▸ Task
Scan the entries for the word "string" and return every line that has it.

Extracted records:
§ §

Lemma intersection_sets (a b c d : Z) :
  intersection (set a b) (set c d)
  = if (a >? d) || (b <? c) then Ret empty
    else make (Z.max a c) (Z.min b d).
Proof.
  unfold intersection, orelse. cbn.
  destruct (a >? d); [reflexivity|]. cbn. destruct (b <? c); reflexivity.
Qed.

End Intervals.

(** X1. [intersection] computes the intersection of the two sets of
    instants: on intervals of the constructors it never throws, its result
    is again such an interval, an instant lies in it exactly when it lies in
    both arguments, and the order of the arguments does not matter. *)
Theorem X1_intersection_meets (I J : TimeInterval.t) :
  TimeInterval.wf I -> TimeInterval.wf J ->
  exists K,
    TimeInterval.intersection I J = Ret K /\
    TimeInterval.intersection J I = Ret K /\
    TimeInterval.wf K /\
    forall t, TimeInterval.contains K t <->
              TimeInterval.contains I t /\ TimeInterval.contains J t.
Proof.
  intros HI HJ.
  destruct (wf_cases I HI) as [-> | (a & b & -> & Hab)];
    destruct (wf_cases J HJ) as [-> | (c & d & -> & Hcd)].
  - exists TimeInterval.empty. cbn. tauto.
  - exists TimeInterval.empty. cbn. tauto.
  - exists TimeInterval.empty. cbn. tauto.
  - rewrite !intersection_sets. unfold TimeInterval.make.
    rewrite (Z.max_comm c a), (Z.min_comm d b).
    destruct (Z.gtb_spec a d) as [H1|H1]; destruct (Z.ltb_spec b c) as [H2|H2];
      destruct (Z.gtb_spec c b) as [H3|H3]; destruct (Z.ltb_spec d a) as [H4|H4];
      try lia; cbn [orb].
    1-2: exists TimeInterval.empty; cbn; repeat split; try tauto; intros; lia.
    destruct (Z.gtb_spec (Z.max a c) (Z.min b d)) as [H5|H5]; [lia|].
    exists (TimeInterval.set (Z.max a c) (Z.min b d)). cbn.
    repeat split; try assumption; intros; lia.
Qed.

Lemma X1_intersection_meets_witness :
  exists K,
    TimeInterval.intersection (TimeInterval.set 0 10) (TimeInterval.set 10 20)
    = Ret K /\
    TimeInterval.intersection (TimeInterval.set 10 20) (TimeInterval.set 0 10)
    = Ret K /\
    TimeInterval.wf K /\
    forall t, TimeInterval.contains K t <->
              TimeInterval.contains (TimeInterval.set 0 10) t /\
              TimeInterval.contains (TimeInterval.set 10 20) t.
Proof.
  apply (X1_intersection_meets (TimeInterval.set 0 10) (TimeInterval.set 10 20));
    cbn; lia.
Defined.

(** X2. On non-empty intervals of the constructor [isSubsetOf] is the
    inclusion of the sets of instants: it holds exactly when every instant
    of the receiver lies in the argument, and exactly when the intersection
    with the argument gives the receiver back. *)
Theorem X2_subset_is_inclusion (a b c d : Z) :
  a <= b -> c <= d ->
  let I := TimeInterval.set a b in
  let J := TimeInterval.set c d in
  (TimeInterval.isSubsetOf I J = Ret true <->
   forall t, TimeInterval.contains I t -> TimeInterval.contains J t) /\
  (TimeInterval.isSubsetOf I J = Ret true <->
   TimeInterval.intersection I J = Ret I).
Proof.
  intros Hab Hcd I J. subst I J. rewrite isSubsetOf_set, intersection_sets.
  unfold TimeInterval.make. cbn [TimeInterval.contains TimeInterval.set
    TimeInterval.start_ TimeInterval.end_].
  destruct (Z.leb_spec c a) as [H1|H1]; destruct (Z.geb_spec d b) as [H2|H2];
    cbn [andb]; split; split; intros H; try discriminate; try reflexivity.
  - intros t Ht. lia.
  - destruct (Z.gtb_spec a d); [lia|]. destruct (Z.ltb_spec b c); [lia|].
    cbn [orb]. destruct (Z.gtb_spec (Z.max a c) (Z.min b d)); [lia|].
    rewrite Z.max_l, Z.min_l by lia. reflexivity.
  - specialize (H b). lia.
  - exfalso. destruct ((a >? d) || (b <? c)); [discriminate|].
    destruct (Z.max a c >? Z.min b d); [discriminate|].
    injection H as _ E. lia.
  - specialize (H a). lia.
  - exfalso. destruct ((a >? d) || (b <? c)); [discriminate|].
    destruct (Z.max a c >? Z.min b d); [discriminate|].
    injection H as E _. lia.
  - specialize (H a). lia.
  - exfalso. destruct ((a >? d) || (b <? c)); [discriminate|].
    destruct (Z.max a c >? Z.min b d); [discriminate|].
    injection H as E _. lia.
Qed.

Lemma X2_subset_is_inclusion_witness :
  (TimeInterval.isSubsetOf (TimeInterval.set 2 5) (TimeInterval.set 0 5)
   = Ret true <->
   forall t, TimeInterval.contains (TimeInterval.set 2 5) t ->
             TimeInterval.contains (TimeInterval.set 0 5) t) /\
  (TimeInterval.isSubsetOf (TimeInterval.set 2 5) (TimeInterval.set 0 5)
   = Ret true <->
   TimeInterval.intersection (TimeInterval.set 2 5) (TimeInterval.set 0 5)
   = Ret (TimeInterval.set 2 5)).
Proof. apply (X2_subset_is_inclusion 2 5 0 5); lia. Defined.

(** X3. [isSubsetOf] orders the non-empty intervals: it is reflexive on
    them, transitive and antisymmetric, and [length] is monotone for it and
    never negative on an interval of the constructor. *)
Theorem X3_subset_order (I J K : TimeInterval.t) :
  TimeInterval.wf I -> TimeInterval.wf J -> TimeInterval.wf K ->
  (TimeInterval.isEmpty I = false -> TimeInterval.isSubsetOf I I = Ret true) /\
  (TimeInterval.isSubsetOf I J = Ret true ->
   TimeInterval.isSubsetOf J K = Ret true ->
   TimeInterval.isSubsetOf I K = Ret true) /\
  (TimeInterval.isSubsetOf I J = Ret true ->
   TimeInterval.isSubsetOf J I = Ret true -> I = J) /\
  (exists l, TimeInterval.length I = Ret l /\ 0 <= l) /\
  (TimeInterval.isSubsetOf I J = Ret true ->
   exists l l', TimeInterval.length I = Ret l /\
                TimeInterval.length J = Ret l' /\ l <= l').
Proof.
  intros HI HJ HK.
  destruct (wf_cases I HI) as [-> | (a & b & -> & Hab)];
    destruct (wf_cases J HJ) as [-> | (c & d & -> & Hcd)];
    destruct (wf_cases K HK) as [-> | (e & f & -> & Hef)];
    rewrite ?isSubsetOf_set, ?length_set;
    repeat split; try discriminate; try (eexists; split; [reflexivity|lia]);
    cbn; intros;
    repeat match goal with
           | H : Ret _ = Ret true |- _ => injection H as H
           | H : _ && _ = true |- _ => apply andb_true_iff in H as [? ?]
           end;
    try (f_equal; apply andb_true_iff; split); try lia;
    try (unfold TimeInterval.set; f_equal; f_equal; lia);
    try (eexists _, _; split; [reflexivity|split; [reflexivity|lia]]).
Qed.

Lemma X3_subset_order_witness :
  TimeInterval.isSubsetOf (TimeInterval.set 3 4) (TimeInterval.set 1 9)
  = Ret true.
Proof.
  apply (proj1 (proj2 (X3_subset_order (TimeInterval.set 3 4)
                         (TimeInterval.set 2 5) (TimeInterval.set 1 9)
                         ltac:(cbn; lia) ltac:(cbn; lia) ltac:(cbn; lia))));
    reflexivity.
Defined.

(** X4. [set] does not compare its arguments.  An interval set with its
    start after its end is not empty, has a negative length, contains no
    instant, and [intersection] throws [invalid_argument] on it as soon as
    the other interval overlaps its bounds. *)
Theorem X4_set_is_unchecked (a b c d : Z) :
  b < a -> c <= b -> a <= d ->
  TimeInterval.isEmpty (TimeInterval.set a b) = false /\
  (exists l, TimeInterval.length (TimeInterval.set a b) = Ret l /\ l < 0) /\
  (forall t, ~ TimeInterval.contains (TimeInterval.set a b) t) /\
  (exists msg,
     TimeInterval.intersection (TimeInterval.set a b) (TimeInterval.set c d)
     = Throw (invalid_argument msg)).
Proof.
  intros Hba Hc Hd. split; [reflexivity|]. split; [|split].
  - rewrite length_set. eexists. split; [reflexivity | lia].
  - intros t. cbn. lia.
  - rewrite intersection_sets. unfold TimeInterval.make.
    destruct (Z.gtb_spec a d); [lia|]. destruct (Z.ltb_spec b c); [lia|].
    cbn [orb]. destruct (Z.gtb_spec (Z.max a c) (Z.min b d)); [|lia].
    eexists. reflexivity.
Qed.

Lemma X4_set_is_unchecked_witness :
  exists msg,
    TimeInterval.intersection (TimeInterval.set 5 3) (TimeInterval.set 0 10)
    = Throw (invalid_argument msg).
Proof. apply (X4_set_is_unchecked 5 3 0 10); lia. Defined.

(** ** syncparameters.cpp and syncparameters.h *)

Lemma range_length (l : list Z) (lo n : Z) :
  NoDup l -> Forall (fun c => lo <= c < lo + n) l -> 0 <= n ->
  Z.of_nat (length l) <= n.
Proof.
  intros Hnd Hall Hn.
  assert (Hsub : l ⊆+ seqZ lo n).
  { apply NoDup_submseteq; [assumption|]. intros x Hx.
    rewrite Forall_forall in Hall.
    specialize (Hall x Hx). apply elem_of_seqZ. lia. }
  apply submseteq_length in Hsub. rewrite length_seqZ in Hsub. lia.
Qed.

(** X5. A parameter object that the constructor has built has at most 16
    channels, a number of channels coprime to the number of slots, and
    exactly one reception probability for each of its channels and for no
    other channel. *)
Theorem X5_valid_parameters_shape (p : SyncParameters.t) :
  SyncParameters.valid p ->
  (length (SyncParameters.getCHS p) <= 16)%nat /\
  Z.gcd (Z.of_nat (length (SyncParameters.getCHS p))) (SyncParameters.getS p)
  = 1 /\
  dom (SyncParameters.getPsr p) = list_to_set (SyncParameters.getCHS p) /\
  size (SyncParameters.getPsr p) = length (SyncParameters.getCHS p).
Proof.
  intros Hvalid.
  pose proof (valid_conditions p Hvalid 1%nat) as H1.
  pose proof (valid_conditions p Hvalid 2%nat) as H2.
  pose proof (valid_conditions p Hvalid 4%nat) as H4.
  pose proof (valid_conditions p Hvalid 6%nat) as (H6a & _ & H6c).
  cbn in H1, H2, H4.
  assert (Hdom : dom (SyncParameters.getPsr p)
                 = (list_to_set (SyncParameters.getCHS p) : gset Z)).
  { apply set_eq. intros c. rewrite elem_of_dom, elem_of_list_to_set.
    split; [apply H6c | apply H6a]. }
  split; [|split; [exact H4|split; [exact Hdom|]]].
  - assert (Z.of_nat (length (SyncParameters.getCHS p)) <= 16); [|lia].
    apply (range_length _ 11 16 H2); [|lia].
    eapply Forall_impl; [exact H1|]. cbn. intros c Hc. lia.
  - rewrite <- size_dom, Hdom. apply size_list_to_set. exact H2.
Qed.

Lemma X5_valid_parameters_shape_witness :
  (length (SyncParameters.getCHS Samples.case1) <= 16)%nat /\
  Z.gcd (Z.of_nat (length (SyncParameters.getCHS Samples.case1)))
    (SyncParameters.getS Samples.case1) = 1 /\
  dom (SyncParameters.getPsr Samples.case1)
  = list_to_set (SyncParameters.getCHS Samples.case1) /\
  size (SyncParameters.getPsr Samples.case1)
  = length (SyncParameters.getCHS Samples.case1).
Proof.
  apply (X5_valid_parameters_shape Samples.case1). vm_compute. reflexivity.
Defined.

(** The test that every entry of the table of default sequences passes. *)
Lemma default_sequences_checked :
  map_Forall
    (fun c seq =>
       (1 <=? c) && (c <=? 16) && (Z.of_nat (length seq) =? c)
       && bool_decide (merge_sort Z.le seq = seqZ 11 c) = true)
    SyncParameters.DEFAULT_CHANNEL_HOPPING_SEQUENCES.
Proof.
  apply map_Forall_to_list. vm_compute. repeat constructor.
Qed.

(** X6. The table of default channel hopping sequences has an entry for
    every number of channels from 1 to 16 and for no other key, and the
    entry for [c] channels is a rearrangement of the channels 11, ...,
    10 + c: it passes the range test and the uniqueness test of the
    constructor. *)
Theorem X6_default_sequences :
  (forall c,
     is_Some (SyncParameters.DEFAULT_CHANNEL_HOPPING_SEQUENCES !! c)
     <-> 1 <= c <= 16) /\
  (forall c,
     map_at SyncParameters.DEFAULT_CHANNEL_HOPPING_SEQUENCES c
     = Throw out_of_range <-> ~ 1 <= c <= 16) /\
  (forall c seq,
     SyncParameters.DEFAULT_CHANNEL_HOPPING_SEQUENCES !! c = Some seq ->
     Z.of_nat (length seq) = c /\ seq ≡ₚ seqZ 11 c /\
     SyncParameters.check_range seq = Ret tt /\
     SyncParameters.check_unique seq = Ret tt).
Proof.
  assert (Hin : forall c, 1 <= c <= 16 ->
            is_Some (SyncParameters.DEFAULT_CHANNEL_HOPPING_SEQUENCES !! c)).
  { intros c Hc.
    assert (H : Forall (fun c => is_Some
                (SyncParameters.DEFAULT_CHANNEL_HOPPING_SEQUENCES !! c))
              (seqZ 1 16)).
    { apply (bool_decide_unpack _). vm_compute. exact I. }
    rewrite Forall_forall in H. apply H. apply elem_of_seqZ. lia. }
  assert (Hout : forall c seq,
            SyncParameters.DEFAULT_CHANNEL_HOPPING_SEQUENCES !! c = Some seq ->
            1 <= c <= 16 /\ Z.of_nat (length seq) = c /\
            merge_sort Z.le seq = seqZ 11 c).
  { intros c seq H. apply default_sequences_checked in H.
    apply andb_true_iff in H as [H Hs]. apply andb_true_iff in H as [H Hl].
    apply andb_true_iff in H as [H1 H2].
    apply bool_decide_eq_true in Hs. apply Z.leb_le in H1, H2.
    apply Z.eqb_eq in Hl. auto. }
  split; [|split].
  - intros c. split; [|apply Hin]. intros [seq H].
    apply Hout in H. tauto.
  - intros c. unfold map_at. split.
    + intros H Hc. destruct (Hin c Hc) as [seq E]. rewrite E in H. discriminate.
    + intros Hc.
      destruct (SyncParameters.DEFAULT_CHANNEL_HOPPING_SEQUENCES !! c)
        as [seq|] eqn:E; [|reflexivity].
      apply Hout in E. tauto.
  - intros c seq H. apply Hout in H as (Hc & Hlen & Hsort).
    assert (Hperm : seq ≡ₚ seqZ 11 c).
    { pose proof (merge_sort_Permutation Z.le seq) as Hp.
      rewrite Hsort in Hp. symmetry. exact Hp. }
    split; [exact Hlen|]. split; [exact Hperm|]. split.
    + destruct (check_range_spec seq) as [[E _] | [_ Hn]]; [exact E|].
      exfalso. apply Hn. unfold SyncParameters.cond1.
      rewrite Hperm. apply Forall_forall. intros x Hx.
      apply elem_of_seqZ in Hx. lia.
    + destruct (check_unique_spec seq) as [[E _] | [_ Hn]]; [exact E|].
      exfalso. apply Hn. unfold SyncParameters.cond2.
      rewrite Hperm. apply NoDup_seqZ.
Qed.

§ §

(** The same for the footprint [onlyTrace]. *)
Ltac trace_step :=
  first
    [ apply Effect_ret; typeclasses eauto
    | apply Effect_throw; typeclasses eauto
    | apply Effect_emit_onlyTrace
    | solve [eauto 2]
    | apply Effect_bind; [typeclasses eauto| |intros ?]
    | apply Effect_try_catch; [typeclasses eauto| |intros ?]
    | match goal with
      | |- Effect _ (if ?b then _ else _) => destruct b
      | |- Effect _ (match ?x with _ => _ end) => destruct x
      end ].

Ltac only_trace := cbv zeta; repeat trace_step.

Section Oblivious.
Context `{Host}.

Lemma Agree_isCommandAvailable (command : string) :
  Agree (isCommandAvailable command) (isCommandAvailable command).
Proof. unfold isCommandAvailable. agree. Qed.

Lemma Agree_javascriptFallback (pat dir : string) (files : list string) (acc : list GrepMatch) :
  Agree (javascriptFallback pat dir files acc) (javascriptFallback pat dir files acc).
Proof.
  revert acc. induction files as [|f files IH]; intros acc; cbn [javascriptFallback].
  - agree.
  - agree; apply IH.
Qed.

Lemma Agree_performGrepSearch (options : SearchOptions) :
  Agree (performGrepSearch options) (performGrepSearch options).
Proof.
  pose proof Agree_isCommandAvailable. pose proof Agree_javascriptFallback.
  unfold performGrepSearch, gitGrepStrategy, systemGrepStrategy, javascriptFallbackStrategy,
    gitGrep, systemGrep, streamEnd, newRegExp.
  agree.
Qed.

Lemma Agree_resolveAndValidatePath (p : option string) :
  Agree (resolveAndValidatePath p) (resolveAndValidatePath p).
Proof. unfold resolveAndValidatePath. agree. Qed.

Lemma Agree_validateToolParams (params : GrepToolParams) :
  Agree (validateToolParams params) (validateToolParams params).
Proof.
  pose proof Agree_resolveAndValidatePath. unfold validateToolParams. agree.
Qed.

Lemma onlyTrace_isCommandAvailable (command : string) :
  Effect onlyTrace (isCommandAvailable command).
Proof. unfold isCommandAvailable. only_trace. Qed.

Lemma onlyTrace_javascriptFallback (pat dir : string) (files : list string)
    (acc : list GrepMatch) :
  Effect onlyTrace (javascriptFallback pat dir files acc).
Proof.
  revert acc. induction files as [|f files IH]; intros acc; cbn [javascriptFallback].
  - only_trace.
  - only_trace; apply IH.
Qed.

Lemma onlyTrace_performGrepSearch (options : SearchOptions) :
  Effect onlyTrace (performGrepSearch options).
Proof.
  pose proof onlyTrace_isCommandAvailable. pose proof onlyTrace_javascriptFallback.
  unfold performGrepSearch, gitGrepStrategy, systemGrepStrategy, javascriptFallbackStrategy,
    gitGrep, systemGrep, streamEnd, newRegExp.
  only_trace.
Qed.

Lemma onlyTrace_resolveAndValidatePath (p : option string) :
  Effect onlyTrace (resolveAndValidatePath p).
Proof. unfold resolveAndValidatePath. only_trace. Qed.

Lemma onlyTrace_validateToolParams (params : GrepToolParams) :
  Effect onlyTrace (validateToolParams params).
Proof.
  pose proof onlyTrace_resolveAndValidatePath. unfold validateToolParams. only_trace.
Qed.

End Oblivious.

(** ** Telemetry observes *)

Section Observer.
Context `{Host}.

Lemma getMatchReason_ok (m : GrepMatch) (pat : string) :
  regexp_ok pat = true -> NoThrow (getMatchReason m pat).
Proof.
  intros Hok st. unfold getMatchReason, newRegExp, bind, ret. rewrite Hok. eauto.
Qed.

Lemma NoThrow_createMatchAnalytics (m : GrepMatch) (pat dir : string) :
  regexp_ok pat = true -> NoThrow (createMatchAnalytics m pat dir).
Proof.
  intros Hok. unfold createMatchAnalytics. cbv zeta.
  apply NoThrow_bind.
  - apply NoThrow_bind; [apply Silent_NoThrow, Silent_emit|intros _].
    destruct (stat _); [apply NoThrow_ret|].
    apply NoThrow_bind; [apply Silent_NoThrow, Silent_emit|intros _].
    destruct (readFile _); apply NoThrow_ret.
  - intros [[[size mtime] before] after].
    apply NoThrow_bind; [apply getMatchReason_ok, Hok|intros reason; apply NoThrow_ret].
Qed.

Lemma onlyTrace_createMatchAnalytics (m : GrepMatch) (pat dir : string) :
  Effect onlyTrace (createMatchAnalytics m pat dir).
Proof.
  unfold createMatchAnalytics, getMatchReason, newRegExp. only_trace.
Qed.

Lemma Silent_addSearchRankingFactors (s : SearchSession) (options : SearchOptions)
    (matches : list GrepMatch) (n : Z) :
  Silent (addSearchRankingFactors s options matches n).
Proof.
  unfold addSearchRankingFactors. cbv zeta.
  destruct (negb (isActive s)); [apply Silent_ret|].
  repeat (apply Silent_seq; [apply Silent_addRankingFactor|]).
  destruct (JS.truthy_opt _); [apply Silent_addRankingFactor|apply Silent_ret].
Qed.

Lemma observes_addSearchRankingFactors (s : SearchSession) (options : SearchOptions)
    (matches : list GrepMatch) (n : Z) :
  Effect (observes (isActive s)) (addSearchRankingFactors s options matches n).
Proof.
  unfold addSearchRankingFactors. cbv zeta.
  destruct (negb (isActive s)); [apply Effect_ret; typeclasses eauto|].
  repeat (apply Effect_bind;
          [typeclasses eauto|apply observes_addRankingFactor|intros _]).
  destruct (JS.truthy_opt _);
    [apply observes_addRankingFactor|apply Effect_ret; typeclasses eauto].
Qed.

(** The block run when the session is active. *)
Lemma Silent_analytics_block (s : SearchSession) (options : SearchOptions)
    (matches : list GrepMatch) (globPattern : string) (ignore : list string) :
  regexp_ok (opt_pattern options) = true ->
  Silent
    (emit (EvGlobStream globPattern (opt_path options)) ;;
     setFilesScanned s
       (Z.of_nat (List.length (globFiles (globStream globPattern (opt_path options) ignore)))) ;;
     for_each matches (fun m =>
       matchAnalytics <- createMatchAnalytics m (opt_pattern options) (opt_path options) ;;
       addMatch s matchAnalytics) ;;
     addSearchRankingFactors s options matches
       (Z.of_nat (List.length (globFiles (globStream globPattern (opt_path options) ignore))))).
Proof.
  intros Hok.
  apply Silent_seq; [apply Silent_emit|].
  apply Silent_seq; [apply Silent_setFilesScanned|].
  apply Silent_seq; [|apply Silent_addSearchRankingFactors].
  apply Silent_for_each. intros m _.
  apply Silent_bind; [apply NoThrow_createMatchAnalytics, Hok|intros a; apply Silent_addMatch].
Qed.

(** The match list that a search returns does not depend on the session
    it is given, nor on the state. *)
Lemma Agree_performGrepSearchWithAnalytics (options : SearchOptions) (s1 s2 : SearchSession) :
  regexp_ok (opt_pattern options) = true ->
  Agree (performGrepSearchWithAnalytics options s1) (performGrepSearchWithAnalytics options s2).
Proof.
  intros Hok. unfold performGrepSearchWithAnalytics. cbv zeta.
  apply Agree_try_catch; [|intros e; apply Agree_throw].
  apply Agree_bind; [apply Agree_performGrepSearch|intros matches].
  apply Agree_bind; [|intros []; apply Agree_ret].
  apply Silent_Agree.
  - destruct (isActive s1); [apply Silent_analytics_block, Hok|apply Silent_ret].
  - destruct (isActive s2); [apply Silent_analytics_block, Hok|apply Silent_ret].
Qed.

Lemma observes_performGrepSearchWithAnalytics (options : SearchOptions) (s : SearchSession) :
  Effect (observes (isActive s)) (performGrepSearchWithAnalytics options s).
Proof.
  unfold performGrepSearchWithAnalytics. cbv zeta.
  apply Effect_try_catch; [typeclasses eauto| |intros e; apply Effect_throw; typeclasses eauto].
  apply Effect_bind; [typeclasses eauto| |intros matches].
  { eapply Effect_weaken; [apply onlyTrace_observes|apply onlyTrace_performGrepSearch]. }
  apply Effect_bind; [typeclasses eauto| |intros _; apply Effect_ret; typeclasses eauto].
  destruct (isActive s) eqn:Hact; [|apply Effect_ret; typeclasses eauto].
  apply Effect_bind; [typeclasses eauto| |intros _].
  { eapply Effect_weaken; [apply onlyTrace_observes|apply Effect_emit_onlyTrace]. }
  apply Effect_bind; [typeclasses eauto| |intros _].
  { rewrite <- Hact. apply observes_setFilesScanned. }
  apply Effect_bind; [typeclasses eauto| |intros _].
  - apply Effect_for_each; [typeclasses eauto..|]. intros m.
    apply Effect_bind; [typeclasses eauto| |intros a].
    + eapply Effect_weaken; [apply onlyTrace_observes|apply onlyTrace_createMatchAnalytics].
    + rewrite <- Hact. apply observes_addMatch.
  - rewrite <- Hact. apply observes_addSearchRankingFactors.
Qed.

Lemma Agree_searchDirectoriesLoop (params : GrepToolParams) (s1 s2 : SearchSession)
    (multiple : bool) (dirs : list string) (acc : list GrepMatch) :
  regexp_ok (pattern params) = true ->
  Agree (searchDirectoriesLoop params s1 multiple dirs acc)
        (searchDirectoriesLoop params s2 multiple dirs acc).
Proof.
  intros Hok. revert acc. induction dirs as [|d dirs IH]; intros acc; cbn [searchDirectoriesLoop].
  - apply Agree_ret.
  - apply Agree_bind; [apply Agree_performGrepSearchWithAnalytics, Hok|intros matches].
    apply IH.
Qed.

§ §

▸ Answer
Lemma Agree_isCommandAvailable (command : string) :
Lemma Agree_javascriptFallback (pat dir : string) (files : list string) (acc : list GrepMatch) :
Lemma Agree_resolveAndValidatePath (p : option string) :
Lemma onlyTrace_isCommandAvailable (command : string) :
Lemma onlyTrace_javascriptFallback (pat dir : string) (files : list string)
Lemma onlyTrace_resolveAndValidatePath (p : option string) :
Lemma getMatchReason_ok (m : GrepMatch) (pat : string) :
Lemma NoThrow_createMatchAnalytics (m : GrepMatch) (pat dir : string) :
Lemma onlyTrace_createMatchAnalytics (m : GrepMatch) (pat dir : string) :
    (matches : list GrepMatch) (globPattern : string) (ignore : list string) :
    (multiple : bool) (dirs : list string) (acc : list GrepMatch) :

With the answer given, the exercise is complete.